DESCRIPTION OF THE TASK: Set down exactly the lines of the records from the top to the line containing "Definition initial_gas_wf (g"; include both.

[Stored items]
───

(* ===== verification/GasSettlement.v ===== *)
(** * GasSettlement: the gas of a transaction from admission to receipt

    What a transaction is admitted with, what its frame leaves and what is
    settled, as closed formulas: the amounts always add up to the limit, the
    validators of the records never refuse what the code builds, and the
    receipt can always be written. *)

From Stdlib Require Import ZArith Lia.
From stdpp Require Import base tactics option list.
From S2P Require Import Prelude PyBytes HostTypes SailRuntime Words WordTheorems ChainConfig Regions RegionFacts RegionAccess Gas GasSchedule GasTheorems Environment TxCodec Transaction.
Local Open Scope Z_scope.

(** Turns the tests of a validator into inequalities, and back. *)
Ltac bools_to_Z := rewrite ?andb_true_iff, ?orb_true_iff, ?Z.leb_le, ?Z.ltb_lt, ?Z.eqb_eq in *.

(** ** Admission *)

(** An allowance the validator accepts. *)
Definition allowance_wf (a : TransactionGasAllowance) : Prop :=
  0 <= a.(al_regular) <= a.(al_total) ∧ a.(al_total) <= U64_MAX.

Lemma allowance_exact v total regular :
  0 <= v <= U64_MAX → 0 <= regular →
  transaction_gas_allowance v total regular =
  if total <? v then fatal_error else Ok (mkAllowance v (Z.min v regular)).
Proof.
  intros Hv Hr. unfold transaction_gas_allowance, transaction_gas_allowance_fields.
  destruct (Z.ltb_spec total v); [done|].
  replace (if v <? regular then v else regular) with (Z.min v regular)
    by (destruct (Z.ltb_spec v regular); lia).
  unfold U64_MAX in *. rewrite !(proj2 (Z.leb_le _ _)) by lia. done.
Qed.

Definition initial_gas_wf (g : TransactionInitialGas) : Prop :=
  let e := g.(in_intrinsic_execution) in let s := g.(in_intrinsic_state) in
  0 <= e <= g.(regular_limit) ∧ 0 <= s ∧ 0 <= g.(in_calldata_floor) <= g.(regular_limit) ∧
  g.(regular_limit) <= g.(admitted_limit) <= U64_MAX ∧
  0 <= g.(execution_remaining) <= g.(regular_limit) - e ∧ 0 <= g.(state_remaining) ∧
  g.(execution_remaining) + g.(state_remaining) + e + s = g.(admitted_limit).

Lemma initial_gas_valid_iff g : initial_gas_valid g = true ↔ initial_gas_wf g.
Proof.
  unfold initial_gas_valid, initial_gas_wf, U64_MAX. cbv zeta. bools_to_Z. intuition lia.
Qed.

(** C16: the gas of an admitted transaction. It is admitted exactly when its
    intrinsic gas is within the limit, and the intrinsic execution gas and the
    calldata floor within the regular limit; then what remains is split
    between execution gas, as much as the regular limit leaves, and state gas,
    so that with the intrinsic gas it adds up to the limit. The validator
    refuses nothing; everything else is the fatal error. *)
Theorem admitted_gas_exact (a : TransactionGasAllowance) (e s floor : Z) :
  allowance_wf a → 0 <= e → 0 <= s → 0 <= floor →
  let available := a.(al_total) - e - s in
  let execution := Z.min available (a.(al_regular) - e) in
  transaction_initial_gas a e s floor =
  if (0 <=? available) && ((e <=? a.(al_regular)) && (floor <=? a.(al_regular)))
  then Ok (mkInitialGas a.(al_total) a.(al_regular) e s floor execution (available - execution))
  else Raise SailExit.
Proof.
  intros [Ha Hu] He Hs Hf. cbv zeta. unfold transaction_initial_gas.
  set (t := al_total a) in *. set (r := al_regular a) in *.
  destruct (Z.ltb_spec t e).
  { rewrite (proj2 (Z.leb_gt 0 _)) by lia. done. }
  destruct (Z.ltb_spec (t - e) s).
  { rewrite (proj2 (Z.leb_gt 0 _)) by lia. done. }
  rewrite (proj2 (Z.leb_le 0 _)) by lia. cbn [andb].
  destruct (Z.ltb_spec r e); cbn [orb]; [by rewrite (proj2 (Z.leb_gt e _)) by lia|].
  rewrite (proj2 (Z.leb_le e _)) by lia. cbn [andb].
  destruct (Z.ltb_spec r floor); [by rewrite (proj2 (Z.leb_gt floor _)) by lia|].
  rewrite (proj2 (Z.leb_le floor _)) by lia. unfold transaction_initial_gas_fields.
  set (g := if _ <? _ then _ else _).
  assert (Hg : g = mkInitialGas t r e s floor (Z.min (t - e - s) (r - e)) (t - e - s - Z.min (t - e - s) (r - e))).
  { unfold g. destruct (Z.ltb_spec (t - e - s) (r - e)); f_equal; lia. }
  rewrite Hg. rewrite (proj2 (initial_gas_valid_iff _)); [done|].
  unfold initial_gas_wf, U64_MAX in *. cbn. lia.
Qed.

Lemma admitted_gas_exact_witness :
  transaction_initial_gas (mkAllowance 20000000 16777216) 21000 0 21000 =
  Ok (mkInitialGas 20000000 16777216 21000 0 21000 16756216 3222784).
Proof.
  apply (admitted_gas_exact (mkAllowance 20000000 16777216) 21000 0 21000); [|lia..].
  split; cbn; unfold U64_MAX; lia.
Defined.

(** ** The frame *)

Definition snapshot_wf (f : TxFrameGasSnapshot) : Prop :=
  let spent := f.(fs_admitted_limit) - f.(remaining) in
  0 <= f.(fs_regular_limit) <= f.(fs_admitted_limit) ∧ f.(fs_admitted_limit) <= U64_MAX ∧
  0 <= f.(fs_calldata_floor) <= f.(fs_regular_limit) ∧ 0 <= f.(remaining) ∧
  0 <= f.(state_used) <= spent ∧ spent - f.(state_used) <= f.(fs_regular_limit).

Lemma snapshot_valid_iff f : snapshot_valid f = true ↔ snapshot_wf f.
Proof. unfold snapshot_valid, snapshot_wf, U64_MAX. cbv zeta. bools_to_Z. intuition lia. Qed.

Lemma snapshot_inv initial x s d f :
  tx_frame_gas_snapshot initial x s d = Ok f →
  snapshot_wf f ∧ f.(fs_admitted_limit) = initial.(admitted_limit) ∧
  f.(fs_regular_limit) = initial.(regular_limit) ∧
  f.(fs_calldata_floor) = initial.(in_calldata_floor) ∧ f.(remaining) = x + s ∧
  f.(state_used) = Z.max 0 (initial.(in_intrinsic_state) + d).
Proof.
  unfold tx_frame_gas_snapshot. repeat (case_match; [|done]).
  repeat case_match; try done; intros [Hv ->]%validated_Ok; rewrite snapshot_valid_iff in Hv;
    split_and!; done || cbn; bools_to_Z; try lia.
  all: match goal with E : (_ <=? 0) = false |- _ => apply Z.leb_gt in E; lia end.
Qed.

(** the snapshot of a frame exists exactly when its gas adds up: what is
    left is within the limit, and the state gas used, a negative one counting
    as none, is part of what was spent, with the rest within the regular
    limit. It holds those amounts and the limits of the admission. *)
Theorem frame_snapshot_exact (g : TransactionInitialGas) (x s d : Z) :
  initial_gas_wf g → 0 <= x → 0 <= s →
  let used := Z.max 0 (g.(in_intrinsic_state) + d) in
  let spent := g.(admitted_limit) - (x + s) in
  tx_frame_gas_snapshot g x s d =
  if (used <=? spent) && (spent - used <=? g.(regular_limit))
  then Ok (mkSnapshot g.(admitted_limit) g.(regular_limit) g.(in_calldata_floor) (x + s) used)
  else Raise SailExit.
Proof.
  intros Hg Hx Hs. cbv zeta. unfold initial_gas_wf, U64_MAX in Hg. cbv zeta in Hg.
  set (u := g.(in_intrinsic_state) + d). set (spent := g.(admitted_limit) - (x + s)).
  unfold tx_frame_gas_snapshot. fold u spent.
  assert (Hfields : ∀ v, 0 <= v <= spent → spent - v <= g.(regular_limit) →
    tx_frame_gas_snapshot_fields (mkSnapshot g.(admitted_limit) g.(regular_limit)
      g.(in_calldata_floor) (x + s) v) = Ok (mkSnapshot g.(admitted_limit) g.(regular_limit)
      g.(in_calldata_floor) (x + s) v)).
  { intros v Hv Hr. unfold tx_frame_gas_snapshot_fields. rewrite (proj2 (snapshot_valid_iff _)); [done|].
    unfold snapshot_wf, U64_MAX. cbn. fold spent. lia. }
  destruct (Z.leb_spec x g.(admitted_limit)); [|by rewrite (proj2 (Z.leb_gt _ spent)) by lia].
  destruct (Z.leb_spec s (g.(admitted_limit) - x)); [|by rewrite (proj2 (Z.leb_gt _ spent)) by lia].
  destruct (Z.leb_spec u 0).
  - replace (Z.max 0 u) with 0 by lia. rewrite (proj2 (Z.leb_le 0 spent)) by lia. cbn [andb].
    rewrite Z.sub_0_r. destruct (Z.leb_spec spent g.(regular_limit)); [apply Hfields; lia|done].
  - replace (Z.max 0 u) with u by lia. destruct (Z.leb_spec u spent); cbn [andb]; [|done].
    destruct (Z.leb_spec (spent - u) g.(regular_limit)); [apply Hfields; lia|done].
Qed.

Lemma frame_snapshot_exact_witness :
  tx_frame_gas_snapshot (mkInitialGas 20000000 16777216 21000 0 21000 16756216 3222784) 16000000 3222784 0 =
  Ok (mkSnapshot 20000000 16777216 21000 19222784 0).
Proof.
  apply (frame_snapshot_exact (mkInitialGas 20000000 16777216 21000 0 21000 16756216 3222784)
    16000000 3222784 0); [|lia..].
  unfold initial_gas_wf, U64_MAX. cbn. lia.
Defined.

(** ** Settlement *)

Lemma refund_divisor_wf p : profile_wf p → p.(refund_divisor) = 2 ∨ p.(refund_divisor) = 5.
Proof.
  intros [Hp _]. revert Hp. unfold valid_parameters, parameters. cbn [fmap list_fmap app].
  intros Hp. repeat (apply elem_of_cons in Hp as [[= ? ? ? ? ? ? ? ? ? ->]|Hp]; [by auto|]).
  by apply not_elem_of_nil in Hp.
Qed.

(** C7: the settlement of a frame. The gas used is what was spent, less the
    refund up to the fork's share of it, but at least the calldata floor from
    Prague; used and left add up to the limit; and the receipt, with the
    unrefunded execution gas and the state gas, passes every check, whatever
    the refund: a transaction whose frame has ended always has a receipt. *)
Theorem settlement_exact (profile : ProtocolProfileFields) (f : TxFrameGasSnapshot) (refund : Z)
    (t : TxType) (success : bool) (logs : LogSeriesRef) :
  profile_wf profile → snapshot_valid f = true →
  let limit := f.(fs_admitted_limit) in
  let spent := limit - f.(remaining) in
  let floor := if Prague <=? fork profile then f.(fs_calldata_floor) else 0 in
  let used := Z.max floor (spent - Z.min (Z.max 0 refund) (spent / profile.(refund_divisor))) in
  let execution := Z.max floor (spent - f.(state_used)) in
  let receipt := mkReceipt t success used execution f.(state_used) logs in
  settled_gas profile f refund = Ok (mkSettledGas used (limit - used) execution f.(state_used)) ∧
  0 <= used <= limit ∧ used <= execution + f.(state_used) ∧
  receipt_within limit f.(fs_regular_limit) receipt = Ok receipt.
Proof.
  intros Hp Hf. cbv zeta. apply snapshot_valid_iff in Hf. unfold snapshot_wf, U64_MAX in Hf.
  cbv zeta in Hf. pose proof (refund_divisor_wf _ Hp) as Hd.
  set (limit := f.(fs_admitted_limit)) in *. set (spent := limit - f.(remaining)) in *.
  set (floor := if Prague <=? fork profile then _ else 0).
  assert (Hfloor : 0 <= floor <= f.(fs_regular_limit)) by (unfold floor; destruct (_ <=? _); lia).
  set (cap := spent / profile.(refund_divisor)).
  assert (Hcap : 0 <= cap <= spent).
  { unfold cap. split; [apply Z.div_pos; lia|].
    apply Z.div_le_upper_bound; [lia|]. nia. }
  set (used := Z.max floor (spent - Z.min (Z.max 0 refund) cap)).
  assert (Hleft : limit - remaining_gas_after_refund refund f.(remaining) cap =
    spent - Z.min (Z.max 0 refund) cap).
  { unfold remaining_gas_after_refund. destruct (Z.leb_spec refund 0); [lia|].
    destruct (Z.leb_spec refund cap); lia. }
  assert (Hused : 0 <= used <= limit) by lia.
  split; [|split; [done|]].
  - unfold settled_gas. fold limit spent. rewrite sail_ediv_pos by lia. cbn [mbind outcome_bind].
    fold cap floor. rewrite Hleft. f_equal.
    replace (if _ <? floor then floor else spent - Z.min (Z.max 0 refund) cap) with used
      by (destruct (Z.ltb_spec (spent - Z.min (Z.max 0 refund) cap) floor); lia).
    f_equal. destruct (Z.ltb_spec (spent - f.(state_used)) floor); lia.
  - split; [lia|]. unfold receipt_within. cbn [gas_used execution_gas state_gas].
    rewrite !(proj2 (Z.leb_le _ _)) by lia. done.
Qed.

Lemma settlement_exact_witness :
  settled_gas DEFAULT_PROTOCOL_PROFILE (mkSnapshot 100000 100000 30000 40000 0) 90000 =
    Ok (mkSettledGas 48000 52000 60000 0) ∧
  settled_gas DEFAULT_PROTOCOL_PROFILE (mkSnapshot 100000 100000 30000 70000 0) 90000 =
    Ok (mkSettledGas 30000 70000 30000 0).
Proof.
  assert (Hp : profile_wf DEFAULT_PROTOCOL_PROFILE)
    by (split; [by apply (bool_decide_unpack _)|by vm_compute]).
  split.
  - exact (proj1 (settlement_exact DEFAULT_PROTOCOL_PROFILE (mkSnapshot 100000 100000 30000 40000 0)
      90000 LegacyTx true (mkLogSeries 0 0) Hp eq_refl)).
  - exact (proj1 (settlement_exact DEFAULT_PROTOCOL_PROFILE (mkSnapshot 100000 100000 30000 70000 0)
      90000 LegacyTx true (mkLogSeries 0 0) Hp eq_refl)).
Defined.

───

SOLUTION TO THE PROBLEM:
(* ===== verification/GasSettlement.v ===== *)
(** * GasSettlement: the gas of a transaction from admission to receipt

    What a transaction is admitted with, what its frame leaves and what is
    settled, as closed formulas: the amounts always add up to the limit, the
    validators of the records never refuse what the code builds, and the
    receipt can always be written. *)

From Stdlib Require Import ZArith Lia.
From stdpp Require Import base tactics option list.
From S2P Require Import Prelude PyBytes HostTypes SailRuntime Words WordTheorems ChainConfig Regions RegionFacts RegionAccess Gas GasSchedule GasTheorems Environment TxCodec Transaction.
Local Open Scope Z_scope.

(** Turns the tests of a validator into inequalities, and back. *)
Ltac bools_to_Z := rewrite ?andb_true_iff, ?orb_true_iff, ?Z.leb_le, ?Z.ltb_lt, ?Z.eqb_eq in *.

(** ** Admission *)

(** An allowance the validator accepts. *)
Definition allowance_wf (a : TransactionGasAllowance) : Prop :=
  0 <= a.(al_regular) <= a.(al_total) ∧ a.(al_total) <= U64_MAX.

Lemma allowance_exact v total regular :
  0 <= v <= U64_MAX → 0 <= regular →
  transaction_gas_allowance v total regular =
  if total <? v then fatal_error else Ok (mkAllowance v (Z.min v regular)).
Proof.
  intros Hv Hr. unfold transaction_gas_allowance, transaction_gas_allowance_fields.
  destruct (Z.ltb_spec total v); [done|].
  replace (if v <? regular then v else regular) with (Z.min v regular)
    by (destruct (Z.ltb_spec v regular); lia).
  unfold U64_MAX in *. rewrite !(proj2 (Z.leb_le _ _)) by lia. done.
Qed.

Definition initial_gas_wf (g : TransactionInitialGas) : Prop :=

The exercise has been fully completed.